Typical DST in Language Classrooms

DST projects range from:

  • Short personal narratives (2–3 minutes): “A moment that changed me” or “My family story”
  • Cultural identity stories: Exploring heritage and bicultural identity (particularly valuable for heritage language learners)
  • Current event multimodal arguments: Combining research and personal voice in a video essay
  • Process documentation: Documenting language learning journey itself as an L2 output

Tools for DST

ToolDescription
iMovie, Windows Video EditorDesktop video assembly
Adobe Spark / Adobe ExpressWeb-based; accessible for learners
Book CreatorDigital book creation
CanvaVisual presentation with multimedia
VoiceThreadComment-threaded multimedia slideshows
WeVideoCloud-based video editing

History

Digital storytelling as a pedagogical practice traces to the Center for Digital Storytelling (now Storycenter), founded by Dana Atchley and Joe Lambert in Berkeley, California in 1993. Their “Digital Storytelling Festival” and storytelling workshops established the 7-element framework for personal digital stories. By the 2000s, language educators had adapted the DST model for L2 classrooms: Melinda Hicks, Theron Hughes, and others in EFL contexts; Xavier Perez Cano and others in multilingual European contexts. DST is now established in both L2 composition and multimodal literacy research.


Common Misconceptions

  • “Digital storytelling requires advanced technical skills.” Modern tools (Adobe Express, Canva, Screencast-O-Matic) are accessible enough for beginners, and the storytelling and language content are primary; technical sophistication is secondary.
  • “DST is only for writing classes.” DST integrates all four skills — it is especially valuable for speaking (narration recording) and listening (consuming peers’ stories).

Criticisms

DST projects are time-intensive and add substantial production overhead — time spent on technical assembly can divert attention from language quality. Assessment of DST is complex: evaluating multimodal products requires expanded rubrics beyond conventional language accuracy. Some critics argue that the multimodal focus can dilute the L2 output focus that language classrooms specifically require.


Social Media Sentiment

Digital storytelling is discussed primarily in language teacher education and EFL/ESL professional communities. Teacher development content about DST projects receives engaged responses from educators looking for meaningful production tasks. Student-produced digital stories shared on YouTube create authentic learning artifacts that can circulate beyond the classroom.

Last updated: 2025-07


Practical Application

DST is primarily a classroom or guided activity rather than a self-study tool, but self-directed learners can adapt it: creating a short video or illustrated narrative in the target language for YouTube, TikTok, or personal documentation provides authentic production motivation, real audience feedback, and identity investment that accelerates language development.


Related Terms


See Also


Research

Lambert, J. (2013). Digital Storytelling: Capturing Lives, Creating Community (4th ed.). Routledge.

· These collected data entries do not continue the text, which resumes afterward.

(* ===== verification/NodeHelpers.v ===== *)
(** * Helpers of the nodes (nodes/helpers.go)

    Conversion, comparison, containment, truthiness and nested access of dynamic
    values. They differ from those of the expression language (ExprEval.v): values
    that are not both numbers are compared by their printed text. *)

From stdpp Require Import gmap strings list fin_maps.
From Stdlib Require Import Ascii ZArith SpecFloat Lia.
From S2P Require Import Prelude Values GoFmt Envelope.

(** [json.Number] is not among the dynamic types of the model: no decoder that
    feeds variables produces it. *)
Definition toFloat64 (v : value) : option F64.t :=
  match v with
  | VInt z | VInt64 z => Some (F64.of_Z z)
  | VFloat32 f | VFloat64 f => Some f
  | _ => None
  end.

(** The slice types besides [[]any] that are converted element by element. *)
Definition toSlice (v : value) : list value + error :=
  match v with
  | VNil => inr (EFmt [PS "input is nil"])
  | VSlice s => inl s
  | VStrings s => inl (map VString s)
  | VSliceOf elem s =>
      if bool_decide (elem ∈ ["int"; "float64"; "map[string]interface {}"]) then inl s
      else inr (EFmt [PS "input is not a slice: "; PS (type_name v)])
  | _ => inr (EFmt [PS "input is not a slice: "; PS (type_name v)])
  end.

Definition toMap (v : value) : option (gmap string value) := value_map v.

Definition isTruthy (v : value) : bool :=
  match v with
  | VNil => false
  | VBool b => b
  | VInt z | VInt64 z => negb (z =? 0)%Z
  | VFloat64 f => negb (F64.eqb f F64.zero)
  | VString s => bool_decide (s ≠ EmptyString)
  | VSlice l => bool_decide (0 < length l)
  | VMap m => bool_decide (0 < size m)
  | VNilMap => false
  | _ => true
  end.

(** The loop of [getNestedValue]. *)
Fixpoint nested_value (current : value) (parts : list string) : option value :=
  match parts with
  | [] => Some current
  | part :: rest =>
      match value_map current with
      | None => None
      | Some m => match m !! part with None => None | Some v => nested_value v rest end
      end
  end.

Definition getNestedValue (m : gmap string value) (path : string) : option value :=
  nested_value (VMap m) (GoStr.SplitOn "."%char path).

(** Artifacts and messages as elements of a slice of [any]; the bytes of an
    artifact are kept as a string. *)
Definition artifact_value (a : Artifact) : value :=
  VStruct "core.Artifact" (list_to_map [("ID", VString (art_ID a)); ("Type", VString (art_Type a));
    ("MimeType", VString (art_MimeType a)); ("Text", VString (art_Text a)); ("Bytes", VString (art_Bytes a));
    ("URI", VString (art_URI a)); ("Meta", VMap (art_Meta a))]).

Definition message_value (m : Message) : value :=
  VStruct "core.Message" (list_to_map [("Role", VString (msg_Role m)); ("Content", VString (msg_Content m));
    ("Name", VString (msg_Name m)); ("Meta", VMap (msg_Meta m))]).

(** The type assertions back. *)
Definition map_field (fields : gmap string value) (k : string) : gmap string value :=
  match fields !! k with Some (VMap m) => m | _ => ∅ end.

Definition as_artifact (v : value) : option Artifact :=
  match v with
  | VStruct ty f =>
      if bool_decide (ty = "core.Artifact") then
        Some (mkArtifact (string_or_empty (f !! "ID")) (string_or_empty (f !! "Type"))
          (string_or_empty (f !! "MimeType")) (string_or_empty (f !! "Text"))
          (string_or_empty (f !! "Bytes")) (string_or_empty (f !! "URI")) (map_field f "Meta"))
      else None
  | _ => None
  end.

Definition as_message (v : value) : option Message :=
  match v with
  | VStruct ty f =>
      if bool_decide (ty = "core.Message") then
        Some (mkMessage (string_or_empty (f !! "Role")) (string_or_empty (f !! "Content"))
          (string_or_empty (f !! "Name")) (map_field f "Meta"))
      else None
  | _ => None
  end.

Lemma as_artifact_value a : as_artifact (artifact_value a) = Some a.
Proof. destruct a. reflexivity. Qed.

Lemma as_message_value m : as_message (message_value m) = Some m.
Proof. destruct m. reflexivity. Qed.

Definition artifactsToAny (artifacts : list Artifact) : list value := map artifact_value artifacts.
Definition messagesToAny (messages : list Message) : list value := map message_value messages.
Definition anyToArtifacts (items : list value) : list Artifact := omap as_artifact items.
Definition anyToMessages (items : list value) : list Message := omap as_message items.

Section Compare.
Context `{Printer}.

Definition valuesEqual (a b : value) : bool :=
  match as_string a, as_string b with
  | Some x, Some y => bool_decide (x = y)
  | _, _ =>
      match toFloat64 a, toFloat64 b with
      | Some x, Some y => F64.eqb x y
      | _, _ => bool_decide (Sprint a = Sprint b)
      end
  end.

Definition compare (a b : value) : Z :=
  match toFloat64 a, toFloat64 b with
  | Some x, Some y => if F64.ltb x y then -1 else if F64.ltb y x then 1 else 0
  | _, _ =>
      let c := GoStr.Compare (Sprint a) (Sprint b) in
      if (c <? 0)%Z then -1 else if (0 <? c)%Z then 1 else 0
  end%Z.

Definition containsValue (container v : value) : bool :=
  GoStr.Contains (Sprint container) (Sprint v).

Definition inValues (val : value) (values : list value) : bool :=
  existsb (λ v, (compare val v =? 0)%Z) values.

(** ** The comparison *)

Lemma SFcompare_swap x y :
  SFcompare y x = CompOpp <$> SFcompare x y.
Proof.
  assert (∀ m m', Pos.compare_cont Eq m' m = CompOpp (Pos.compare_cont Eq m m')) as Hm
    by (intros m m'; apply (Pos.compare_antisym m m')).
  destruct x as [[]|[]| |[] m e], y as [[]|[]| |[] m' e']; simpl; try done;
    rewrite (Z.compare_antisym e e'); destruct (Z.compare e e') eqn:E; simpl; try done;
    rewrite (Hm m m'); by destruct (Pos.compare_cont Eq m m').
Qed.

Lemma ltb_asym x y : F64.ltb x y = true → F64.ltb y x = false.
Proof.
  unfold F64.ltb, SFltb. rewrite (SFcompare_swap x y).
  by destruct (SFcompare x y) as [[]|].
Qed.

Lemma compare_range a b : compare a b = (-1)%Z ∨ compare a b = 0%Z ∨ compare a b = 1%Z.
Proof. unfold compare. repeat case_match; auto. Qed.

Lemma compare_antisym a b : compare a b = (- compare b a)%Z.
Proof.
  unfold compare. rewrite (Compare_antisym (Sprint a) (Sprint b)).
  destruct (Compare_range (Sprint b) (Sprint a)) as [E0|[E0|E0]]; rewrite E0;
  destruct (toFloat64 a) as [x|], (toFloat64 b) as [y|]; try done.
  all: destruct (F64.ltb x y) eqn:E; [by rewrite (ltb_asym _ _ E)|by destruct (F64.ltb y x)].
Qed.
End Compare.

The foundational handbook for digital storytelling practice by one of its originators, including the seven elements of digital storytelling and the facilitation model that has been adapted for language learning contexts worldwide.

Vinogradova, P., Linville, H. A., & Bickel, B. (2011). “Listen to my story and you will know me”: Digital stories as student-centered collaborative projects. TESOL Journal, 2(2), 173–202.

Examines digital storytelling in TESOL contexts, demonstrating how the personal narrative format integrates speaking, writing, and identity investment to produce authentic, motivated L2 output that conventional tasks cannot replicate.

Hafner, C. A. (2014). Embedding digital literacies in English language teaching: Students’ digital video projects as multimodal ensembles. TESOL Quarterly, 48(4), 655–685.

Documents a university EFL digital storytelling project, analyzing the multimodal meaning-making practices students employed and arguing for the value of digital video production as a form of multiliteracy development in English language education.